Generations of boys have been taught resolve, strength,
fearlessness, emotive nullity, toughness and a slew of other methods
designed to make them not just men, but REAL men. Men and
women have invested heavily in the teaching of this warped
philosophy to boys, because of a warped belief in what crying
signifies to many people.
Crying, in some quarters, is seen as a revelation of emotional
weakness, rather than emotional expression. Many of those who
preach anti-crying campaigns to boys also wish to enforce very little
reaction to pain. That is the icing on the cake to test “realness” in
men, a combination of resistant responses to emotional and physical
tests.
Sadly, some go as far as suggesting too many expressions of
happiness can lead to a back door sneak in of excess of other
emotions, so a stiff, straight face is the best mask to wear. Does it
mean that in order to face life, victory, loss, rejection and a multitude
of mental crossroads, men must be unable to cry? Or cry only under
specially acceptable and agreed exceptions? Are those who don’t cry
better at performing tough tasks and handling life with testicular
fortitude that is taught? What should be said about those who rely on
different emotions, including the ability to cry, making them complete
individuals performing up to par?
The sentiment defending boys not crying is like the days of
telling girls they were not good or strong enough to do “a man’s job”.
Backward. A woman in labour is a basic truth proving the theory of
men being tougher is a lie. No, women don’t spend the whole time
during labour crying, they use that immeasurable time frame
multitasking pain, anguish, joy and delivery. That takes toughness.
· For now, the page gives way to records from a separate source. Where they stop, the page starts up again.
(* ===== verification/SignalProofs.v ===== *)
(** * SignalProofs: a signal to a thread of a higher priority

    The waiting and the signalling thread of [apps/signal/src/main.c] under the
    scheduler of [Threads]: the waiting thread and the parent have the same
    priority, so the kernel may run them in either order. *)

From S2P Require Import Prelude Platform Memory Program Collect Support Threads Measuring Reports.
From S2P Require Import SignalApp.

Import Reports.Signal.

Section signal.
Context `{Platform} `{FaultAbi} `{!Kernel}.
Import EarlyProc.

Context (ntfn ep : Z) (eb : positive) (ph pl f1 f2 f3 : Z).
Context (Hne : ntfn ≠ ep) (Hhl : pl < ph).

Notation end_ := (Ptr eb 0).

(** The waiting thread blocked on the notification. *)
Definition waiting_config (wait low parent : proc unit) (objs : gmap Z object) (m : heap)
    (rs : list (nat * Z)) : config :=
  Config [Thread ph f1 true None (perform (Wait ntfn);; wait); Thread pl f2 false None low;
          Thread ph f3 true None parent] objs m rs.
Definition waiting (objs : gmap Z object) : Prop :=
  objs !! ntfn = Some (Notification false [0%nat]) ∧ objs !! ep = Some (Endpoint [] [2%nat]).

(** The waiting thread woken up, with its reading taken. *)
Definition woken_config (wait low parent : proc unit) (objs : gmap Z object) (m : heap)
    (rs : list (nat * Z)) : config :=
  Config [Thread ph f1 false None wait; Thread pl f2 false None low;
          Thread ph f3 true None parent] objs m rs.
Definition woken (objs : gmap Z object) : Prop :=
  objs !! ntfn = Some (Notification false []) ∧ objs !! ep = Some (Endpoint [] [2%nat]).

Lemma signal_once (Q : config → Prop) wait (low : Z → proc unit) parent objs m rs x :
  waiting objs → holds m eb [x] →
  (∀ objs m' s e, woken objs → holds m' eb [e] →
     (∀ b l, b ≠ eb → holds m b l → holds m' b l) →
     eventually Q (woken_config wait (low s) parent objs m' (rs ++ [(1%nat, s); (0%nat, e)]))) →
  eventually Q (waiting_config
    (now ← SEL4BENCH_READ_CCNT; store_to end_ 0 now;; wait)
    (s ← SEL4BENCH_READ_CCNT; perform (Signal ntfn);; low s) parent objs m rs).
Proof using Hne Hhl.
  intros (Hn & He) Hx HQ. unfold waiting_config.
  run_as 1%nat s Hs. run 1%nat. run_as 0%nat e He0.
  destruct (store_frame m eb [x] 0 0 e) as (m1 & E1 & Hx1 & Hf1); [done|simpl; lia|].
  run 0%nat. rewrite <-app_assoc. apply HQ; [|done|done]. unfold woken. by lookups.
Qed.

Lemma wait_again (Q : config → Prop) wait low parent objs m rs :
  woken objs →
  (∀ objs, waiting objs → eventually Q (waiting_config wait low parent objs m rs)) →
  eventually Q (woken_config (perform (Wait ntfn);; wait) low parent objs m rs).
Proof using Hne Hhl.
  intros (Hn & He) HQ. unfold woken_config.
  run 0%nat. apply HQ. unfold waiting. by lookups.
Qed.

(** The waiting thread reports and blocks; the parent waits for the other. *)
Definition finishing_config (low : proc unit) (objs : gmap Z object) (m : heap) (rs : list (nat * Z))
  : config :=
  Config [Thread ph f1 true None (seL4_Wait ntfn); Thread pl f2 false None low;
          Thread ph f3 true None (wait_last_child ep)] objs m rs.

Lemma wait_finishes (Q : config → Prop) low objs m rs :
  woken objs →
  (∀ objs, waiting objs → eventually Q (finishing_config low objs m rs)) →
  eventually Q (woken_config (seL4_Send ep;; seL4_Wait ntfn) low (wait_children ep 2) objs m rs).
Proof using Hne Hhl.
  intros (Hn & He) HQ. unfold woken_config. rewrite wait_two_children.
  run 0%nat. run_either 0%nat 2%nat.
  - run 2%nat. apply HQ. unfold waiting. by lookups.
  - run 0%nat. apply HQ. unfold waiting. by lookups.
Qed.

Lemma signaller_finishes (Q : config → Prop) objs m rs :
  waiting objs → (∀ c, returned 2 c → mem c = m → readings c = rs → Q c) →
  eventually Q (finishing_config (seL4_Send ep;; seL4_Wait ntfn) objs m rs).
Proof using Hne Hhl.
  intros (Hn & He) HQ. unfold finishing_config.
  run 1%nat. apply eventually_now, HQ; [|done|done]. by eexists.
Qed.

Definition wait_body : proc unit :=
  DO_REAL_WAIT ntfn;; now ← SEL4BENCH_READ_CCNT; store_to end_ 0 now.

Lemma wait_body_step (L k : proc unit) :
  ((wait_body;; L);; k : proc unit) =
    (perform (Wait ntfn);; now ← SEL4BENCH_READ_CCNT; store_to end_ 0 now;; L;; k).
Proof. unfold wait_body. by rewrite do_real_wait. Qed.

(** ** Raw results *)
Section raw.
Context (rb : positive) (off : Z) (l : list Z) (Hsr : rb ≠ eb) (Hoff : 0 <= off).

Definition low_body (i : Z) : proc unit :=
  start ← SEL4BENCH_READ_CCNT; DO_REAL_SIGNAL ntfn;; e ← load_from end_ 0;
  store_to (Ptr rb off) i (e ⊟[ccnt_bits] start).

(** What it does once it runs again. *)
Definition low_rest (i : Z) (k : proc unit) (start : Z) : proc unit :=
  e ← load_from end_ 0; store_to (Ptr rb off) i (e ⊟[ccnt_bits] start);; k.

Lemma signaller_step i (L k : proc unit) :
  ((low_body i;; L);; k : proc unit) =
    (s ← SEL4BENCH_READ_CCNT; perform (Signal ntfn);; low_rest i (L;; k) s).
Proof. done. Qed.

Lemma low_rest_runs (Q : config → Prop) i k s e w objs p m rs samples :
  holds m eb [e] → holds m rb (list_inserts (Z.to_nat off) (elapsed ccnt_bits samples) l) →
  i = Z.of_nat (length samples) → off + i < Z.of_nat (length l) →
  (∀ m', holds m' eb [e] →
     holds m' rb (list_inserts (Z.to_nat off) (elapsed ccnt_bits (samples ++ [(s, e)])) l) →
     eventually Q (Config [Thread ph f1 true None w; Thread pl f2 false None k;
                           Thread ph f3 true None p] objs m' rs)) →
  eventually Q (Config [Thread ph f1 true None w; Thread pl f2 false None (low_rest i k s);
                        Thread ph f3 true None p] objs m rs).
Proof using All.
  intros He Hr -> Hi HQ.
  assert (E : load end_ 0 m = Ok e) by (by apply (load_holds _ _ [e])). run 1%nat.
  destruct (store_frame m rb _ off (Z.of_nat (length samples)) (e ⊟[ccnt_bits] s) Hr)
    as (m2 & E2 & Hr2 & Hf2).
  { rewrite length_inserts. lia. }
  run 1%nat. apply HQ; [by apply Hf2|].
  replace (Z.to_nat (off + Z.of_nat (length samples)))
    with (Z.to_nat off + length (elapsed ccnt_bits samples))%nat in Hr2
    by (rewrite length_elapsed; lia).
  by rewrite list_inserts_snoc, <-elapsed_snoc in Hr2.
Qed.

Lemma signaller_loop (Q : config → Prop) kw kl parent n samples objs m x :
  waiting objs → holds m eb [x] →
  holds m rb (list_inserts (Z.to_nat off) (elapsed ccnt_bits samples) l) →
  off + Z.of_nat (length samples + S n) <= Z.of_nat (length l) →
  (∀ objs m samples' s e, woken objs → holds m eb [e] →
     length samples' = (length samples + n)%nat →
     holds m rb (list_inserts (Z.to_nat off) (elapsed ccnt_bits samples') l) →
     eventually Q (woken_config kw (low_rest (Z.of_nat (length samples')) kl s) parent objs m
                     (interleaved 1 0 (samples' ++ [(s, e)])))) →
  eventually Q (waiting_config
    (now ← SEL4BENCH_READ_CCNT; store_to end_ 0 now;;
     loop (seqZ (Z.of_nat (length samples) + 1) (Z.of_nat n)) (λ _, wait_body);; kw)
    (loop (seqZ (Z.of_nat (length samples)) (Z.of_nat (S n))) low_body;; kl)
    parent objs m (interleaved 1 0 samples)).
Proof using All.
  revert samples objs m x. induction n as [|n IH]; intros samples objs m x Hw Hx Hr Hlen HQ;
    (rewrite (seqZ_succ_l (Z.of_nat (length samples))) by lia; cbn [loop]; rewrite signaller_step;
     eapply signal_once; [done..|]; intros objs1 m1 s e Hw1 Hx1 Hf1; rewrite <-interleaved_snoc).
  - simpl. apply HQ; [done|done|lia|by apply Hf1].
  - rewrite seqZ_succ_l by lia. cbn [loop]. rewrite wait_body_step.
    apply wait_again; [done|]. intros objs2 Hw2. unfold waiting_config.
    eapply (low_rest_runs _ _ _ _ e _ _ _ m1 _ samples); [done|by apply Hf1|done|lia|].
    intros m3 Hx3 Hr3. rewrite (next_index samples (s, e)).
    replace (Z.of_nat (S n) - 1) with (Z.of_nat n) by lia.
    replace (Z.of_nat (S (S n)) - 1) with (Z.of_nat (S n)) by lia.
    eapply (IH _ _ _ e); [done|done|done|count_samples|].
    intros objs4 m4 samples' s' e' Hw4 Hx4 Hl4 Hr4. apply HQ; [done|done| |done].
    rewrite Hl4. count_samples.
Qed.
End raw.
End signal.

(** ** The functions of the sources *)
Section functions.
Context `{Platform} `{FaultAbi} `{!Kernel}.
Context (ntfn ep : Z) (eb : positive) (f1 f2 f3 : Z) (Hne : ntfn ≠ ep).

(** The configuration [benchmark] makes for its first run. *)
Definition signal_config (results : ptr) (objs : gmap Z object) (m : heap) : config :=
  Config
    [Thread seL4_MaxPrio f1 false None
       (wait_fn N_WAIT_ARGS [Vint ntfn; Vint ep; Vptr (Ptr eb 0)]);
     Thread (seL4_MaxPrio - 1) f2 false None
       (low_prio_signal_fn N_LO_SIGNAL_ARGS [Vint ntfn; Vptr (Ptr eb 0); Vptr results; Vint ep]);
     Thread seL4_MaxPrio f3 false None (wait_children ep 2)] objs m [].

Lemma wait_fn_loop :
  wait_fn N_WAIT_ARGS [Vint ntfn; Vint ep; Vptr (Ptr eb 0)] =
    (loop (seqZ 0 N_RUNS) (λ _, wait_body ntfn eb);; seL4_Send ep;; seL4_Wait ntfn).
Proof. done. Qed.

Lemma low_prio_signal_fn_loop rb off :
  low_prio_signal_fn N_LO_SIGNAL_ARGS [Vint ntfn; Vptr (Ptr eb 0); Vptr (Ptr rb off); Vint ep] =
    (loop (seqZ 0 N_RUNS) (low_body ntfn eb rb off);; seL4_Send ep;; seL4_Wait ntfn).
Proof. done. Qed.

(** Whichever of the two goes first, the waiting thread and the parent block. *)
Lemma both_block Q results objs m low :
  objs !! ntfn = Some (Notification false []) → objs !! ep = Some (Endpoint [] []) →
  low_prio_signal_fn N_LO_SIGNAL_ARGS [Vint ntfn; Vptr (Ptr eb 0); Vptr results; Vint ep] = low →
  (∀ objs, waiting ntfn ep objs →
     eventually Q (waiting_config ntfn seL4_MaxPrio (seL4_MaxPrio - 1) f1 f2 f3
       (now ← SEL4BENCH_READ_CCNT; store_to (Ptr eb 0) 0 now;;
        loop (seqZ 1 (N_RUNS - 1)) (λ _, wait_body ntfn eb);; seL4_Send ep;; seL4_Wait ntfn)
       low (wait_children ep 2) objs m [])) →
  eventually Q (signal_config results objs m).
Proof using Hne.
  intros Hn He Hlow HQ. unfold signal_config, waiting_config in *.
  rewrite Hlow, wait_fn_loop. clear Hlow. rewrite seqZ_succ_l by done. cbn [loop].
  rewrite wait_body_step. change (0 + 1) with 1. rewrite wait_two_children in *.
  set (rest := loop (seqZ 1 _) _) in *. clearbody rest.
  run_either 0%nat 2%nat.
  - run 2%nat. apply HQ. unfold waiting. by lookups.
  - run 0%nat. apply HQ. unfold waiting. by lookups.
Qed.

(** C27.  The signal benchmark's first run terminates with the right samples,
    for every kernel and every schedule, including the two orders in which the
    waiting thread and the parent, which share the highest priority, may run
    when both are ready: the parent's wait returns, and the results hold the
    time from each of the [N_RUNS] readings before a signal to the reading the
    woken thread makes before anything else runs. *)
Theorem signal_measured rb off l x objs m :
  objs !! ntfn = Some (Notification false []) → objs !! ep = Some (Endpoint [] []) →
  rb ≠ eb → holds m eb [x] → holds m rb l → 0 <= off → off + N_RUNS <= Z.of_nat (length l) →
  eventually
    (λ c, returned 2 c ∧ ∃ samples, Z.of_nat (length samples) = N_RUNS ∧
       readings c = interleaved 1 0 samples ∧
       holds (mem c) rb (list_inserts (Z.to_nat off) (elapsed ccnt_bits samples) l))
    (signal_config (Ptr rb off) objs m).
Proof using Hne.
  intros Hn He Hrb Hx Hr Hoff Hlen. assert (Hhl : seL4_MaxPrio - 1 < seL4_MaxPrio) by lia.
  apply (both_block _ (Ptr rb off) _ _ _ Hn He (low_prio_signal_fn_loop rb off)).
  intros objs1 Hw1.
  eapply (signaller_loop ntfn ep eb _ _ f1 f2 f3 Hne Hhl rb off l Hrb Hoff _ _ _ _ 109 [] objs1 m x);
    [done..|].
  intros objs2 m2 samples s e Hw2 Hx2 Hl2 Hr2.
  apply (wait_finishes ntfn ep _ _ f1 f2 f3 Hne Hhl); [done|]. intros objs3 Hw3.
  eapply (low_rest_runs ntfn ep eb _ _ f1 f2 f3 Hne Hhl rb off l Hrb Hoff _ _ _ s e);
    [done|done|done|unfold N_RUNS, N_IGNORED in *; simpl in *; lia|].
  intros m3 Hx3 Hr3. eapply (signaller_finishes ntfn ep _ _ f1 f2 f3 Hne Hhl); [done|].
  intros c Hret -> ->. split; [done|]. exists (samples ++ [(s, e)]).
  split; [|done]. rewrite length_app, Hl2. done.
Qed.
End functions.

Lemma signal_measured_witness :
  @eventually x86_64 example_abi (example_kernel x86_64)
    (λ c, returned 2 c ∧ ∃ samples, Z.of_nat (length samples) = N_RUNS ∧
       readings c = interleaved 1 0 samples ∧
       holds (mem c) 2 (list_inserts (Z.to_nat 0) (elapsed 64 samples) (replicate 600 7)))
    (@signal_config x86_64 10 12 1 0 0 0 (Ptr 2 0) example_objects example_heap).
Proof.
  apply (@signal_measured x86_64 example_abi (example_kernel x86_64) 10 12 1 0 0 0 ltac:(done)
    2 0 (replicate 600 7) 0); by vm_compute.
Defined.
We keep pressing for a gentler society where relationships of all
kind will make us exist in a more peaceful environment, but where or
how can “real men don’t cry” fit in? It is OK to feel, react, relate. It
is OK to acknowledge the source of that emotion and build on it,
repair it, remove it, celebrate it or whatever is positively required
under relevant circumstances. It is NOT OK to bottle, suppress or
deny emotions simply because of a belief that it displays weakness.
The best thing that can be derived from a man crying is his ability to
be human, not “soft”, “girly” or “in need of toughening”. Just human.
Boys should be taught resolve and toughness solely for the
purposes of resolve, discipline and focus to tasks and life, but not as a
lesson of insensitivity and emotional numbness. If we are prepared to
see boys brainwashed into believing they should never cry, then
accept them becoming men who lack compassion, caring and
consideration for life and the living. We must teach boys that crying
is a sign of realness, not weakness.
A real man MUST cry or he is as good as dead in a living frame.